Treasury of Scripture

Now Korah, the son of Izhar, the son of Kohath, the son of Levi, and Dathan and Abiram, the sons of Eliab, and On, the son of Peleth, sons of Reuben, took men:

Korah

Numbers 26:9,10 And the sons of Eliab; Nemuel, and Dathan, and Abiram. This is that …

Numbers 27:3 Our father died in the wilderness…

Exodus 6:18,21 And the sons of Kohath; Amram, and Izhar, and Hebron, and Uzziel…

Jude 1:11 Woe to them! for they have gone in the way of Cain, and ran greedily …

sons of Reuben

Genesis 49:3,4 Reuben, you are my firstborn, my might, and the beginning of my strength, …

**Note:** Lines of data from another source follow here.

(** [open(p, 'w').write(text)]: the file is created or truncated; the
    call fails when [p] is a directory or its parent is not one. *)
Fixpoint write_node (p : path) (text : str) (n : node) : option node :=
  match p with
  | [] =>
      match n with
      | File _ => Some (File text)
      | Dir _ => None
      end
  | name :: rest =>
      match n with
      | Dir entries =>
          option_map Dir
            (update_entry name (write_node rest text)
               (match rest with [] => Some (File text) | _ => None end)
               entries)
      | File _ => None
      end
  end.

Record World := mkWorld { fs : node; stderr : list str }.

(** Computations that read and write the world and may raise. *)
Definition M (A : Type) : Type := World -> result A * World.

Definition ret {A} (a : A) : M A := fun w => (Ok a, w).

Definition bind {A B} (c : M A) (f : A -> M B) : M B :=
  fun w =>
    match c w with
    | (Ok a, w') => f a w'
    | (Raise e, w') => (Raise e, w')
    end.

Notation "x <- c ;; k" := (bind c (fun x => k))
  (at level 61, c at next level, right associativity).
Notation "c ;;; k" := (bind c (fun _ => k))
  (at level 61, right associativity).

Definition lift {A} (r : result A) : M A := fun w => (r, w).

Definition isfile (p : path) : M bool :=
  fun w => (Ok (match lookup p (fs w) with Some (File _) => true | _ => false end), w).

Definition isdir (p : path) : M bool :=
  fun w => (Ok (match lookup p (fs w) with Some (Dir _) => true | _ => false end), w).

Definition read_file (p : path) : M str :=
  fun w =>
    match lookup p (fs w) with
    | Some (File text) => (Ok text, w)
    | _ => (Raise OSError, w)
    end.

Definition write_file (p : path) (text : str) : M unit :=
  fun w =>
    match write_node p text (fs w) with
    | Some fs' => (Ok tt, mkWorld fs' (stderr w))
    | None => (Raise OSError, w)
    end.

(** [open(p, 'w')]: the file is there and empty once it is open. *)
Definition open_w (p : path) : M unit := write_file p [].

(** [print(msg, file=sys.stderr)] *)
Definition eprint (msg : str) : M unit :=
  fun w => (Ok tt, mkWorld (fs w) (stderr w ++ [msg])).

Fixpoint for_each {X} (l : list X) (body : X -> M unit) : M unit :=
  match l with
  | [] => ret tt
  | x :: l' => body x ;;; for_each l' body
  end.

(** ** Metadata Encoder: [class ZolaFront] *)

Module ZolaFront.

Record t := mk {
  title : value;
  date : option date;
  description : value;
  author : value;
  extra : dict;
  taxonomies : dict
}.

(** The pattern [\[\s*([^\]]+?)\s*,\s*\]] of [to_toml]. *)
Definition list_re : regex :=
  Cat (Cls (is_char "["))
 (Cat (Star isspace)
 (Cat (Group 1 (PlusLazy (not_char "]")))
 (Cat (Star isspace)
 (Cat (Cls (is_char ","))
 (Cat (Star isspace)
      (Cls (is_char "]")))))))%char.

(** The replacement [[\1]]. *)
Definition list_repl (g : caps) : str := lit "[" ++ group 1 g ++ lit "]".

(** The mapping [data] handed to [toml.dumps]. *)
Definition to_toml_data (self : t) : dict :=
  let data :=
    [ (lit "title", title self);
      (lit "date", match date self with
                   | Some d => VStr (isoformat d)
                   | None => VNone
                   end);
      (lit "description", description self) ] in
  let data :=
    if truthy (VDict (taxonomies self))
    then dict_set (lit "taxonomies") (VDict (taxonomies self)) data
    else data in
  let data :=
    if truthy (VDict (extra self))
    then dict_set (lit "extra") (VDict (extra self)) data
    else data in
  data.

Definition to_toml `{Libs} (self : t) : result str :=
  rbind (toml_dumps (to_toml_data self))
    (fun dumped =>
       let toml_data := strip dumped in
       let toml_data := re_sub list_re list_repl toml_data in
       Ok (toml_data ++ [NL])).

End ZolaFront.

(** ** Writer: [class ZolaDoc] *)

Module ZolaDoc.

Record t := mk { front : ZolaFront.t; content : str }.

Definition to_string `{Libs} (self : t) : result str :=
  rbind (ZolaFront.to_toml (front self))
    (fun toml =>
       Ok (lit "+++" ++ [NL] ++ toml ++ lit "+++" ++ [NL; NL] ++ content self)).

End ZolaDoc.

(** ** Field Mapper: [class JekyllFront] *)

Module JekyllFront.

Record t := mk {
  title : value;
  date : value;
  subtitle : value;
  author : value;
  tags : value;
  extra : dict
}.

(** [__init__], once its parameters are bound. *)
Definition init (title date subtitle author tags : value) (extra : dict) : result t :=
  if dict_mem (lit "layout") extra then
    let extra := dict_remove (lit "layout") extra in
    let extra :=
      match dict_get (lit "header-img") extra with
      | Some v => dict_set (lit "cover") v (dict_remove (lit "header-img") extra)
      | None => extra
      end in
    Ok (mk title date subtitle author tags extra)
  else Raise KeyError.

Definition named : list str :=
  [lit "title"; lit "date"; lit "subtitle"; lit "author"; lit "tags"].

Definition is_named (k : str) : bool := existsb (str_eqb k) named.

Definition arg (k : str) (kw : dict) : value :=
  match dict_get k kw with
  | Some v => v
  | None => VNone
  end.

(** The binding of the keywords [kw] to the parameters of [__init__]:
    the key [self] collides with the receiver, [title] is required, the
    other named parameters default to [None] and the remaining keys are
    collected, in order, into [extra]. *)
Definition call_kw (kw : dict) : result t :=
  if dict_mem (lit "self") kw then Raise TypeError
  else
    match dict_get (lit "title") kw with
    | None => Raise TypeError
    | Some title =>
        init title (arg (lit "date") kw) (arg (lit "subtitle") kw)
          (arg (lit "author") kw) (arg (lit "tags") kw)
          (filter (fun kv => negb (is_named (fst kv))) kw)
    end.

(** The call of [JekyllFront] on the keywords [**front]: [front] must be
    a mapping and every key of it a string. *)
Definition call (front : value) : result t :=
  match front with
  | VMap m =>
      match str_keys m with
      | Some kw => call_kw kw
      | None => Raise TypeError
      end
  | _ => Raise TypeError
  end.

Definition taxonomies_of (self : t) : dict :=
  let taxonomies := [] in
  let taxonomies :=
    if truthy (tags self)
    then dict_set (lit "tags") (tags self) taxonomies
    else taxonomies in
  let taxonomies :=
    if truthy (author self)
    then dict_set (lit "author")
           (match author self with
            | VList _ => author self
            | a => VList [a]
            end) taxonomies
    else taxonomies in
  taxonomies.
(** Code points that [str.split()] and [str.strip()] treat as white space. *)
Definition is_space (c : N) : bool :=
  ((9 <=? c) && (c <=? 13) || (28 <=? c) && (c <=? 32)
   || (c =? 133) || (c =? 160) || (c =? 5760)
   || (8192 <=? c) && (c <=? 8202)
   || (c =? 8232) || (c =? 8233) || (c =? 8239) || (c =? 8287)
   || (c =? 12288))%N.

Definition space : N := 32%N.
Definition newline : N := 10%N.
(** U+2022, the bullet of the stub prefix. *)
Definition bullet : N := 8226%N.

(** The word in progress is kept reversed in [cur]. *)
Definition flush (cur : str) : list str :=
  match cur with [] => [] | _ :: _ => [rev cur] end.

Fixpoint split_from (cur : str) (s : str) : list str :=
  match s with
  | [] => flush cur
  | c :: s' =>
      if is_space c then flush cur ++ split_from [] s'
      else split_from (c :: cur) s'
  end.

(** [s.split()]: maximal runs of non-space code points. *)
Definition split (s : str) : list str := split_from [] s.

Fixpoint drop_while (p : N -> bool) (s : str) : str :=
  match s with
  | [] => []
  | c :: s' => if p c then drop_while p s' else s
  end.

Definition strip_chars (p : N -> bool) (s : str) : str :=
  rev (drop_while p (rev (drop_while p s))).

(** [s.strip()] *)
Definition strip (s : str) : str := strip_chars is_space s.

(** [sep.join(ws)] *)
Fixpoint join (sep : str) (ws : list str) : str :=
  match ws with
  | [] => []
  | [w] => w
  | w :: ws' => w ++ sep ++ join sep ws'
  end.

(** [s.split("\n", 1)[0]]: the text before the first line feed. *)
Fixpoint first_line (s : str) : str :=
  match s with
  | [] => []
  | c :: s' => if (c =? newline)%N then [] else c :: first_line s'
  end.
(** * Outreach campaign engine (app.py): a shallow embedding and its properties

    The development follows [src/app.py].  The Streamlit session state is a
    record, the background worker of [start] is a program-counter machine
    whose labels are the source lines of its shared-state accesses, and the
    buttons of the interface thread ([pause], [resume], [stop]) interleave
    with the worker's steps in an event list.

    Conventions of the embedding:
    - time is an integer clock in centiseconds (the sleeps of the worker are
      0.2 s, 0.25 s and 0.5 s; [round(elapsed, 2)] keeps hundredths);
    - Python floats that the worker only adds, compares or averages are exact
      rationals ([Q]);
    - the network, the random generator and the file system are an
      environment [Env] that the theorems quantify over;
    - the [profileUrl] column holds strings. *)

From Stdlib Require Import ZArith QArith Qround Lqa String List Lia.
From stdpp Require Import base gmap strings list pretty.

Open Scope Z_scope.

(** ** Data model *)

(** One line of the uploaded CSV ([df] has the columns [profileUrl] and
    [message]). *)
Record Row := mkRow { profileUrl : string; message : string }.

Inductive Status := START | SUCCESS | ERROR | WAIT | INFO.

(** A row of [st.session_state.logs].  [log_time] is the clock reading that
    the source formats with [isoformat]. *)
Record LogRow := mkLog {
  log_time : Z;
  log_profileUrl : option string;
  log_status : Status;
  log_details : string;
  elapsed_sec : option Q
}.

(** The sidebar configuration (module-level globals of the script). *)
Record Config := mkConfig {
  api_key : string;
  agent_id : string;
  start_hour : Z;
  end_hour : Z;
  min_delay : Z;
  max_delay : Z;
  extended_break_chance : Z;
  extended_break_min : Z;
  extended_break_max : Z
}.

(** What the worker reads of [datetime.now()]: [now.weekday()] (Monday is 0)
    and [now.hour]. *)
Record datetime := mkDatetime { weekday : Z; hour : Z }.

(** The clock counts centiseconds from a Monday, 00:00 local time. *)
Definition datetime_now (clock : Z) : datetime :=
  {| weekday := (clock / 8640000) mod 7; hour := (clock / 360000) mod 24 |}.

(** [st.session_state] *)
Record SessionState := mkSS {
  df : option (list Row);
  processed_profiles : gset string;
  logs : list LogRow;
  is_running : bool;
  is_paused : bool;
  is_stopped : bool;
  start_time : option Z;
  completed : Z;
  total : Z;
  avg_secs : option Q;
  pause_event : bool;   (* set means RUNNING; clear means PAUSED *)
  stop_event : bool
}.

(** The content of [processed_profiles.json]. *)
Inductive FileState :=
| NoFile
| JsonArray (l : list string)
| Garbage.

(** How one [open(PROCESSED_FILE, "w")] / [json.dump] goes: it succeeds,
    [open] raises (the file is left as it was), or the write raises after
    the file was truncated. *)
Inductive WriteOutcome := Written | OpenRaised | DumpRaised.

(** ** The Action API as the code sees it *)

(** A Python exception; the only thing [launch_phantom] asks of it is whether
    it is a [requests.exceptions.RequestException]. *)
Record Exn := mkExn { is_request_exception : bool; exn_str : string }.

(** The value of [resp.json()]: a dict (values kept as their [str()]
    rendering, [None] for JSON null) or a JSON value that is not a dict. *)
Inductive json :=
| JDict (fields : list (string * option string))
| JNotDict.
Lemma fold_strip_none (cmds : list ustring) (s : ustring) :
  (forall cmd, In cmd cmds -> strip_prefix (92 :: cmd ++ [32]) s = None) ->
  fold_left (fun s cmd =>
               match strip_prefix (92 :: cmd ++ [32]) s with
               | Some r => r
               | None => s
               end) cmds s = s.
Proof.
  induction cmds as [|cmd cmds IH]; intros H; cbn [fold_left]; [reflexivity|].
  rewrite (H cmd) by (left; reflexivity). apply IH.
  intros cmd' Hin. apply H. right. exact Hin.
Qed.

Lemma match_tags_none (keys : list ustring) (s : ustring) :
  (forall k, In k keys -> strip_prefix k s = None) -> match_tags keys s = None.
Proof.
  induction keys as [|k keys IH]; intros H; cbn [match_tags]; [reflexivity|].
  rewrite (H k) by (left; reflexivity). apply IH.
  intros k' Hin. apply H. right. exact Hin.
Qed.

(** The passes after the braces leave a command that no pattern knows,
    followed by text without markup, as it is. *)
Lemma late_stages_unknown_command (b r : ustring) :
  forallb (fun cmd => diverge (cmd ++ [32]) b) stripped_commands = true ->
  forallb (fun k => diverge k b) (map fst language_tags) = true ->
  diverge numcharref_amp b = true ->
  Forall (fun c => is_plain c = true) (b ++ r) ->
  resolve_numcharrefs (92 :: b ++ r) = Ok (92 :: b ++ r)
  /\ strip_commands (92 :: b ++ r) = 92 :: b ++ r
  /\ recode_language_tags (92 :: b ++ r) = 92 :: b ++ r.
Proof.
  intros Hcmd Htag Hamp Hp.
  destruct (Forall_plain _ Hp) as (H92 & H123 & H9238 & H63).
  rewrite forallb_forall in Hcmd, Htag.
  split; [|split].
  - unfold resolve_numcharrefs.
    rewrite re_subE_miss.
    + rewrite numcharref1_inert by exact H9238. cbn [bind].
      apply numcharref2_inert. constructor; [discriminate | exact H63].
    + cbn [numcharref_pattern1].
      rewrite (diverge_strip_prefix _ _ _ Hamp). reflexivity.
  - rewrite strip_commands_clean_tail by exact H92.
    apply fold_strip_none. intros cmd Hin.
    rewrite strip_prefix_cons. change (92 =? 92) with true. cbv iota.
    apply diverge_strip_prefix, Hcmd, Hin.
  - unfold recode_language_tags. rewrite re_sub_miss.
    + f_equal. apply (re_sub_inert _ _ (fun c => c <> 92)); [|exact H92].
      intros; apply language_tag_pattern_head; assumption.
    + cbn [language_tag_pattern]. rewrite match_tags_none; [reflexivity|].
      intros k Hin. apply diverge_strip_prefix, Htag, Hin.
Qed.

(** X17: the commands [url], [emph], [textit] and [texttt] lose their name
    only when a space stands between the name and the brace: [\name {arg}]
    becomes [arg], while [\name{arg}] keeps its name and only loses the
    braces. *)
Theorem command_argument_needs_space (ud : Unicodedata) (name arg : ustring) :
  In name command_names ->
  arg <> [] ->
  Forall (fun c => is_plain c = true /\ c <> 125) arg ->
  Forall (fun c => is_combining ud c = false) (92 :: name ++ arg) ->
  ulatex_postprocess ud (PyUnicode (92 :: name ++ [32; 123] ++ arg ++ [125]))
  = Ok (ud_normalize_NFC ud arg)
  /\ ulatex_postprocess ud (PyUnicode (92 :: name ++ [123] ++ arg ++ [125]))
     = Ok (ud_normalize_NFC ud (92 :: name ++ arg)).
Proof.
  intros Hin Hne Harg Hcomb.
  assert (Hp : Forall (fun c => is_plain c = true) arg)
    by (eapply Forall_impl; [|exact Harg]; intros c [H _]; exact H).
  assert (H125 : Forall (fun c => c <> 125) arg)
    by (eapply Forall_impl; [|exact Harg]; intros c [_ H]; exact H).
  destruct (Forall_plain _ Hp) as (H92 & H123 & _ & _).
  assert (Hcarg : Forall (fun c => is_combining ud c = false) arg).
  { inversion Hcomb as [|? ? _ H]; subst. apply Forall_app in H. apply H. }
  assert (Hname : Forall (fun c => is_plain c = true) name
                  /\ forallb (fun cmd => diverge (cmd ++ [32]) name) stripped_commands = true
                  /\ forallb (fun k => diverge k name) (map fst language_tags) = true
                  /\ diverge numcharref_amp name = true).
  { clear - Hin. unfold command_names in Hin.
    destruct Hin as [<-|[<-|[<-|[<-|[]]]]];
      (split; [repeat constructor | repeat split; vm_compute; reflexivity]). }
  destruct Hname as (Hnp & Hcmd & Htag & Hamp).
  split.
  - apply postprocess_after_commands; [|exact Hp|exact Hcarg].
    apply command_patterns_space; assumption.
  - destruct (late_stages_unknown_command name arg Hcmd Htag Hamp)
      as (Hres & Hstrip & Hrec).
    { apply Forall_app. split; assumption. }
    unfold ulatex_postprocess. cbn [bind].
    rewrite command_patterns_nospace by assumption.
    change (92 :: name ++ [123] ++ arg ++ [125])
      with ((92 :: name) ++ 123 :: arg ++ 125 :: []).
    rewrite strip_braces_group;
      [ | constructor; [discriminate|];
          destruct (Forall_plain _ Hnp) as (_ & H & _); exact H
        | exact Hne
        | apply Forall_forall; intros c Hc; split;
          [ exact (proj1 (Forall_forall _ _) H123 c Hc)
          | exact (proj1 (Forall_forall _ _) H125 c Hc) ]
        | constructor ].
    rewrite app_nil_r. cbn [app].
    rewrite reorder_inert by exact Hcomb.
    rewrite Hres. cbn [bind]. rewrite Hstrip, Hrec. reflexivity.
Qed.

Lemma command_argument_needs_space_witness :
  ulatex_postprocess ucd_excerpt
    (PyUnicode (92 :: ustr "emph" ++ [32; 123] ++ ustr "Hausa" ++ [125]))
  = Ok (ud_normalize_NFC ucd_excerpt (ustr "Hausa"))
  /\ ulatex_postprocess ucd_excerpt
       (PyUnicode (92 :: ustr "emph" ++ [123] ++ ustr "Hausa" ++ [125]))
     = Ok (ud_normalize_NFC ucd_excerpt (92 :: ustr "emph" ++ ustr "Hausa")).
Proof.
  apply command_argument_needs_space.
  - right. left. reflexivity.
  - discriminate.
  - repeat constructor; discriminate.
  - repeat constructor.
Defined.

(** ** The two passes over numeric references *)



(** ** What [ulatex_postprocess] can raise *)

Lemma subE_numcharref_raises (m : matcher) (s : ustring) : forall k e,
  subE_from m numcharref_repl k s = Raise e ->
  e = ValueError \/ e = OverflowError.
Proof.
  induction s as [|c s IH]; intros k e H; cbn [subE_from] in H; [discriminate|].
  destruct k as [|k]; [|exact (IH _ _ H)].
  destruct (m (c :: s)) as [[g len]|].
  - destruct (numcharref_repl g) as [r0|e0] eqn:Er; cbn [bind] in H.
    + destruct (subE_from m numcharref_repl (len - 1) s) as [r|e'] eqn:E;
        cbn [bind] in H; [discriminate|].
      injection H as <-. exact (IH _ _ E).
    + injection H as <-. unfold numcharref_repl, unichr in Er.
      destruct (int_of_digits g <=? maxunicode); [discriminate|].
      destruct (int_of_digits g <=? INT_MAX); injection Er as <-; auto.
  - destruct (subE_from m numcharref_repl 0 s) as [r|e'] eqn:E;
      cbn [bind] in H; [discriminate|].
    injection H as <-. exact (IH _ _ E).
Qed.

Lemma resolve_numcharrefs_raises (s : ustring) (e : exn) :
  resolve_numcharrefs s = Raise e -> e = ValueError \/ e = OverflowError.
Proof.
  unfold resolve_numcharrefs, re_subE. intros H.
  destruct (subE_from numcharref_pattern1 numcharref_repl 0 s) as [r|e'] eqn:E.
  - cbn [bind] in H. exact (subE_numcharref_raises _ _ _ _ H).
  - cbn [bind] in H. injection H as <-. exact (subE_numcharref_raises _ _ _ _ E).
Qed.

(** X19: the exceptions of [ulatex_postprocess].  A [str] with a byte above
    127 raises [UnicodeDecodeError], and nothing else raises it; every
    other exception is the [ValueError] or the [OverflowError] of [unichr]
    on a numeric reference. *)
Theorem ulatex_postprocess_exceptions (ud : Unicodedata) :
  (forall b, forallb (fun c => c <=? 127) b = false ->
             ulatex_postprocess ud (PyStr b) = Raise UnicodeDecodeError)
  /\ (forall s e, ulatex_postprocess ud s = Raise e ->
        (e = UnicodeDecodeError
         /\ exists b, s = PyStr b /\ forallb (fun c => c <=? 127) b = false)
        \/ e = ValueError \/ e = OverflowError).
Proof.
  split.
  - intros b Hb. unfold ulatex_postprocess, ascii_decode. rewrite Hb. reflexivity.
  - intros s e H. unfold ulatex_postprocess in H.
    assert (Hrest : forall u,
      (s0 <- resolve_numcharrefs
               (reorder_combining ud
                  (strip_braces
                     (fold_left (fun s1 p => re_sub p (fun arg => arg) s1)
                        command_patterns u))) ;;
       Ok (ud_normalize_NFC ud (recode_language_tags (strip_commands s0))))
      = Raise e -> e = ValueError \/ e = OverflowError).
    { intros u Hu.
      destruct (resolve_numcharrefs
                  (reorder_combining ud
                     (strip_braces
                        (fold_left (fun s1 p => re_sub p (fun arg => arg) s1)
                           command_patterns u)))) as [r|e'] eqn:E;
        cbn [bind] in Hu; [discriminate|].
      injection Hu as <-. exact (resolve_numcharrefs_raises _ _ E). }
    destruct s as [b|u]; cbn [bind] in H.
    + unfold ascii_decode in H.
      destruct (forallb (fun c => c <=? 127) b) eqn:Hb; cbn [bind] in H.
      * right. exact (Hrest _ H).
      * injection H as <-. left. split; [reflexivity|]. exists b. auto.
    + right. exact (Hrest _ H).
Qed.

(** ** Numeric references and the legacy escape *)







(** * The passes of the post-processing, in running text *)

Lemma ulatex_postprocess_passes (ud : Unicodedata) (s : ustring) :
  ulatex_postprocess ud (PyUnicode s) =
  (r <- ulatex_passes ud s ;; Ok (ud_normalize_NFC ud r)).
Proof.
  unfold ulatex_postprocess, ulatex_passes. cbn [bind].
  destruct (resolve_numcharrefs _); reflexivity.
Qed.

(** Text without markup in front of a text is passed over by every pass. *)

Lemma command_patterns_prefix (pre s : ustring) :
  Forall (fun c => c <> 92) pre ->
  fold_left (fun s p => re_sub p (fun arg => arg) s) command_patterns (pre ++ s)
  = pre ++ fold_left (fun s p => re_sub p (fun arg => arg) s) command_patterns s.
Proof.
  intros Hpre. unfold command_patterns, command_names, command_pattern.
  cbn [map fold_left].
  repeat (rewrite (re_sub_prefix _ _ (fun c => c <> 92) pre);
          [ | intros; apply braced_arg_head; assumption | exact Hpre ]).
  reflexivity.
Qed.

Lemma strip_braces_prefix (pre s : ustring) :
  Forall (fun c => c <> 123) pre ->
  strip_braces (pre ++ s) = pre ++ strip_braces s.
Proof.
  intros Hpre. unfold strip_braces, debracket, str_replace.
  rewrite (re_sub_prefix _ _ (fun c => c <> 123) pre);
    [ | intros; apply literal_head; assumption | exact Hpre ].
  repeat (rewrite (re_sub_prefix _ _ (fun c => c <> 123) pre);
          [ | intros; apply braced_arg_head; assumption | exact Hpre ]).
  reflexivity.
Qed.

Lemma reorder_prefix (ud : Unicodedata) (pre s : ustring) :
  Forall (fun c => is_combining ud c = false) pre ->
  reorder_combining ud (pre ++ s) = pre ++ reorder_combining ud s.
Proof.
  induction 1 as [|c pre Hc _ IH]; [reflexivity|].
  pose proof (reorder_base ud [] c (pre ++ s) (Forall_nil _) Hc) as E.
  cbn [rev app] in *. rewrite E, IH. reflexivity.
Qed.

Lemma resolve_numcharrefs_prefix (pre s : ustring) :
  Forall (fun c => c <> 92 /\ c <> 38) pre -> Forall (fun c => c <> 63) pre ->
  resolve_numcharrefs (pre ++ s) = (r <- resolve_numcharrefs s ;; Ok (pre ++ r)).
Proof.
  intros H1 H2. unfold resolve_numcharrefs.
  rewrite (re_subE_prefix _ _ (fun c => c <> 92 /\ c <> 38) pre);
    [ | intros c t [? ?]; apply numcharref_pattern1_head; assumption | exact H1 ].
  destruct (re_subE numcharref_pattern1 numcharref_repl s) as [s1|e]; cbn [bind];
    [|reflexivity].
  rewrite (re_subE_prefix _ _ (fun c => c <> 63) pre);
    [ | intros; apply numcharref_pattern2_head; assumption | exact H2 ].
  reflexivity.
Qed.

1 Chronicles 5:1,2 Now the sons of Reuben the firstborn of Israel, (for he was the firstborn; …

took men. As the word men is not in the text, some read 'took counsel;' and some 'took courage.' Houbigant renders they rebelled; which scarcely any rule of criticism can ever justify. Dr. Geddes' translation is, 'Another insurrection was raised against Moses by Korah,'. Others think that it may mean, 'behaved with insolence.' But, as Dr. A. Clarke observes, the very wyyikkach, 'and he took' which though at the end of the sentence in English, is the first word in Hebrew, is not in the plural, but the singular; and hence cannot be applied to the acts of all these chiefs. In every part of the Scripture, where this rebellion is referred to, it is attributed to Korah, therefore the very heresy belongs to him; and the whole verse should be translated, 'Now Korah, son of Izhar, son of Kohath, son of Levi, he took even Dathan and Abiram, the sons of Eliab, and On, sons of Peleth, son of Reuben, and they rose up,' reading, with some MSS, the Samaritan, and Septuagint, ben, son, instead of beney, sons.